Stored data:
• • • •
(** What a revision's patch depends on.  Two sets whose JSON agrees on
    spec.networkConfig and spec.leaderWorkerTemplate have the same patch, byte
    for byte, whatever else differs (replicas, rollout, labels), and so the same
    hash; a set without a network config has the patch of the same set with the
    shared subdomain policy written out. *)
Theorem revision_patch_scope lws1 lws2 raw1 raw2 spec1 spec2 :
  lws_to_unstructured (withDefaultNetwork lws1) = Some raw1 ->
  lws_to_unstructured (withDefaultNetwork lws2) = Some raw2 ->
  jlookup "spec" raw1 = Some (JMap spec1) -> jlookup "spec" raw2 = Some (JMap spec2) ->
  jlookup "networkConfig" spec1 = jlookup "networkConfig" spec2 ->
  jlookup "leaderWorkerTemplate" spec1 = jlookup "leaderWorkerTemplate" spec2 ->
  getRevisionPatchForLWS lws1 = getRevisionPatchForLWS lws2 /\
  getRevisionPatchForLWS (withDefaultNetwork lws1) = getRevisionPatchForLWS lws1.
Proof.
  intros H1 H2 S1 S2 Hn Ht. split.
  - unfold getRevisionPatchForLWS. rewrite H1, H2. unfold revisionObject.
    rewrite S1, S2. simpl. by rewrite Hn, Ht.
  - unfold getRevisionPatchForLWS.
    assert (withDefaultNetwork (withDefaultNetwork lws1) = withDefaultNetwork lws1) as ->; [|done].
    unfold withDefaultNetwork. simpl. by destruct (lws_network_config lws1).
Qed.

(** A new revision writes nothing; its number exceeds that of every revision
    of the set that is listed, as long as those are below the largest int64; it
    is in the set's namespace, owned by the set, found again by the set's name
    and, if a key was given, by that key, and its key label is the given one or
    else the hash of its patch. *)
Theorem new_revision_numbered lws key w r w' :
  NewRevision lws key w = (Ret r, w') ->
  w' = w /\
  (exists items, list_revisions w (o_namespace (lws_meta lws)) (name_selector lws) = inr items /\
    (Forall (fun x => rev_revision x < max_int64) items ->
     1 <= rev_revision r /\
     Forall (fun x => owned_copies (o_uid (lws_meta lws)) x <> [] -> rev_revision x < rev_revision r) items)) /\
  o_namespace (rev_meta r) = o_namespace (lws_meta lws) /\
  owned_copies (o_uid (lws_meta lws)) r = [r] /\
  selects (name_selector lws) (o_labels (rev_meta r)) = true /\
  (key <> ""%string -> selects (key_selector lws key) (o_labels (rev_meta r)) = true) /\
  GetRevisionKey (rev_meta r) = if bool_decide (key = ""%string) then HashRevision (rev_data r) else key.
Proof.
  intros H. destruct (NewRevision_inv _ _ _ _ _ H) as (-> & revs & patch & Hl & _ & ->).
  destruct (ListRevisions_inv _ _ _ _ _ Hl) as (_ & items & Hi & ->).
  split_and!; [done| |done|apply buildRevision_owned|apply buildRevision_selected; by left| |apply buildRevision_key].
  - exists items. split; [done|]. intros Hmax.
    destruct (revisionNumberAfter_gt (mjoin (owned_copies (o_uid (lws_meta lws)) <$> items))) as [H1 H2].
    { rewrite Forall_forall in Hmax |- *. intros x [_ Hx]%owned_list_elem. by apply Hmax. }
    split; [done|]. apply Forall_forall. intros x Hx Hne. simpl.
    rewrite Forall_forall in H2. by apply H2, owned_list_elem.
  - intros Hk. apply buildRevision_selected. by right.
Qed.
(* ===== verification/EppMetrics.v ===== *)
(** * EppMetrics: scraping the model servers

    src/pkg/epp/datalayer: the grammar of a metric specification
    (backend/metrics/metrics_spec.go), how a scrape updates the metrics of an
    endpoint and the life of its refresh loop (backend/metrics/pod_metrics.go,
    metrics.go, endpoint.go), and pod readiness (../utils/pod.go).  HTTP and the
    Prometheus text parser are the input of a scrape. *)

From S2P Require Import Prelude GoStd Float64.

Local Open Scope Z_scope.

(** ** Metric specifications *)

Record MetricSpec := { MetricName : string; spec_labels : option (gmap string string) }.

Record MetricMapping := {
  TotalQueuedRequests : option MetricSpec;
  TotalRunningRequests : option MetricSpec;
  KVCacheUtilization : option MetricSpec;
  LoraRequestInfo : option MetricSpec;
  CacheConfigInfo : option MetricSpec
}.

Inductive spec_error :=
| MalformedBlock
| InvalidPair (pair : string)
| EmptyLabel (pair : string)
| TrailingCharacters
| EmptyMetricName.

#[export] Instance spec_error_eq_dec : EqDecision spec_error.
Proof. solve_decision. Defined.

(** One pair of the label section. *)
Definition parsePair (pair : string) : outcome spec_error (string * string) :=
  let pair := trim_space pair in
  match split_on "=" pair with
  | [n; v] =>
      let labelName := trim_space n in
      let labelValue := trim_space v in
      if bool_decide (labelName = ""%string) || bool_decide (labelValue = ""%string)
      then Err (EmptyLabel pair)
      else Ret (labelName, labelValue)
  | _ => Err (InvalidPair pair)
  end.

Fixpoint parsePairs (labels : gmap string string) (labelPairs : list string)
    : outcome spec_error (gmap string string) :=
  match labelPairs with
  | [] => Ret labels
  | p :: ps =>
      let* ' (n, v) := parsePair p in
      parsePairs (<[n := v]> labels) ps
  end.

(** The name and the labels of a trimmed specification. *)
Definition parseSpec (specStr : string) : outcome spec_error (string * gmap string string) :=
  let start := index_byte "{" specStr in
  let stop := index_byte "}" specStr in
  if negb (start =? -1) || negb (stop =? -1) then
    if (start =? -1) || (stop =? -1) || (stop <=? start + 1) then Err MalformedBlock
    else
      let metricName := trim_space (str_take (Z.to_nat start) specStr) in
      let labelStr := str_take (Z.to_nat (stop - (start + 1))) (str_drop (Z.to_nat (start + 1)) specStr) in
      let* labels := parsePairs ∅ (split_on "," labelStr) in
      if negb (stop =? Z.of_nat (String.length specStr) - 1) then Err TrailingCharacters
      else Ret (metricName, labels)
  else Ret (specStr, ∅).

Definition stringToMetricSpec (specStr : string) : outcome spec_error (option MetricSpec) :=
  if bool_decide (specStr = ""%string) then Ret None
  else
    let specStr := trim_space specStr in
    let* ' (metricName, labels) := parseSpec specStr in
    if bool_decide (metricName = ""%string) then Err EmptyMetricName
    else Ret (Some {| MetricName := metricName; spec_labels := Some labels |}).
• • • •
◆ WORK ITEM:
Give back every entry, word for word.

◆ ANSWER TO THE EXERCISE:
(** What a revision's patch depends on.  Two sets whose JSON agrees on
    spec.networkConfig and spec.leaderWorkerTemplate have the same patch, byte
    for byte, whatever else differs (replicas, rollout, labels), and so the same
    hash; a set without a network config has the patch of the same set with the
    shared subdomain policy written out. *)
Theorem revision_patch_scope lws1 lws2 raw1 raw2 spec1 spec2 :
  lws_to_unstructured (withDefaultNetwork lws1) = Some raw1 ->
  lws_to_unstructured (withDefaultNetwork lws2) = Some raw2 ->
  jlookup "spec" raw1 = Some (JMap spec1) -> jlookup "spec" raw2 = Some (JMap spec2) ->
  jlookup "networkConfig" spec1 = jlookup "networkConfig" spec2 ->
  jlookup "leaderWorkerTemplate" spec1 = jlookup "leaderWorkerTemplate" spec2 ->
  getRevisionPatchForLWS lws1 = getRevisionPatchForLWS lws2 /\
  getRevisionPatchForLWS (withDefaultNetwork lws1) = getRevisionPatchForLWS lws1.
Proof.
  intros H1 H2 S1 S2 Hn Ht. split.
  - unfold getRevisionPatchForLWS. rewrite H1, H2. unfold revisionObject.
    rewrite S1, S2. simpl. by rewrite Hn, Ht.
  - unfold getRevisionPatchForLWS.
    assert (withDefaultNetwork (withDefaultNetwork lws1) = withDefaultNetwork lws1) as ->; [|done].
    unfold withDefaultNetwork. simpl. by destruct (lws_network_config lws1).
Qed.

(** A new revision writes nothing; its number exceeds that of every revision
    of the set that is listed, as long as those are below the largest int64; it
    is in the set's namespace, owned by the set, found again by the set's name
    and, if a key was given, by that key, and its key label is the given one or
    else the hash of its patch. *)
Theorem new_revision_numbered lws key w r w' :
  NewRevision lws key w = (Ret r, w') ->
  w' = w /\
  (exists items, list_revisions w (o_namespace (lws_meta lws)) (name_selector lws) = inr items /\
    (Forall (fun x => rev_revision x < max_int64) items ->
     1 <= rev_revision r /\
     Forall (fun x => owned_copies (o_uid (lws_meta lws)) x <> [] -> rev_revision x < rev_revision r) items)) /\
  o_namespace (rev_meta r) = o_namespace (lws_meta lws) /\
  owned_copies (o_uid (lws_meta lws)) r = [r] /\
  selects (name_selector lws) (o_labels (rev_meta r)) = true /\
  (key <> ""%string -> selects (key_selector lws key) (o_labels (rev_meta r)) = true) /\
  GetRevisionKey (rev_meta r) = if bool_decide (key = ""%string) then HashRevision (rev_data r) else key.
Proof.
  intros H. destruct (NewRevision_inv _ _ _ _ _ H) as (-> & revs & patch & Hl & _ & ->).
  destruct (ListRevisions_inv _ _ _ _ _ Hl) as (_ & items & Hi & ->).
  split_and!; [done| |done|apply buildRevision_owned|apply buildRevision_selected; by left| |apply buildRevision_key].
  - exists items. split; [done|]. intros Hmax.
    destruct (revisionNumberAfter_gt (mjoin (owned_copies (o_uid (lws_meta lws)) <$> items))) as [H1 H2].
    { rewrite Forall_forall in Hmax |- *. intros x [_ Hx]%owned_list_elem. by apply Hmax. }
    split; [done|]. apply Forall_forall. intros x Hx Hne. simpl.
    rewrite Forall_forall in H2. by apply H2, owned_list_elem.
  - intros Hk. apply buildRevision_selected. by right.
Qed.
(* ===== verification/EppMetrics.v ===== *)
(** * EppMetrics: scraping the model servers

    src/pkg/epp/datalayer: the grammar of a metric specification
    (backend/metrics/metrics_spec.go), how a scrape updates the metrics of an
    endpoint and the life of its refresh loop (backend/metrics/pod_metrics.go,
    metrics.go, endpoint.go), and pod readiness (../utils/pod.go).  HTTP and the
    Prometheus text parser are the input of a scrape. *)

From S2P Require Import Prelude GoStd Float64.

Local Open Scope Z_scope.

(** ** Metric specifications *)

Record MetricSpec := { MetricName : string; spec_labels : option (gmap string string) }.

Record MetricMapping := {
  TotalQueuedRequests : option MetricSpec;
  TotalRunningRequests : option MetricSpec;
  KVCacheUtilization : option MetricSpec;
  LoraRequestInfo : option MetricSpec;
  CacheConfigInfo : option MetricSpec
}.

Inductive spec_error :=
| MalformedBlock
| InvalidPair (pair : string)
| EmptyLabel (pair : string)
| TrailingCharacters
| EmptyMetricName.

#[export] Instance spec_error_eq_dec : EqDecision spec_error.
Proof. solve_decision. Defined.

(** One pair of the label section. *)
Definition parsePair (pair : string) : outcome spec_error (string * string) :=
  let pair := trim_space pair in
  match split_on "=" pair with
  | [n; v] =>
      let labelName := trim_space n in
      let labelValue := trim_space v in
      if bool_decide (labelName = ""%string) || bool_decide (labelValue = ""%string)
      then Err (EmptyLabel pair)
      else Ret (labelName, labelValue)
  | _ => Err (InvalidPair pair)
  end.

Fixpoint parsePairs (labels : gmap string string) (labelPairs : list string)
    : outcome spec_error (gmap string string) :=
  match labelPairs with
  | [] => Ret labels
  | p :: ps =>
      let* ' (n, v) := parsePair p in
      parsePairs (<[n := v]> labels) ps
  end.

(** The name and the labels of a trimmed specification. *)
Definition parseSpec (specStr : string) : outcome spec_error (string * gmap string string) :=
  let start := index_byte "{" specStr in
  let stop := index_byte "}" specStr in
  if negb (start =? -1) || negb (stop =? -1) then
    if (start =? -1) || (stop =? -1) || (stop <=? start + 1) then Err MalformedBlock
    else
      let metricName := trim_space (str_take (Z.to_nat start) specStr) in
      let labelStr := str_take (Z.to_nat (stop - (start + 1))) (str_drop (Z.to_nat (start + 1)) specStr) in
      let* labels := parsePairs ∅ (split_on "," labelStr) in
      if negb (stop =? Z.of_nat (String.length specStr) - 1) then Err TrailingCharacters
      else Ret (metricName, labels)
  else Ret (specStr, ∅).

Definition stringToMetricSpec (specStr : string) : outcome spec_error (option MetricSpec) :=
  if bool_decide (specStr = ""%string) then Ret None
  else
    let specStr := trim_space specStr in
    let* ' (metricName, labels) := parseSpec specStr in
    if bool_decide (metricName = ""%string) then Err EmptyMetricName
    else Ret (Some {| MetricName := metricName; spec_labels := Some labels |}).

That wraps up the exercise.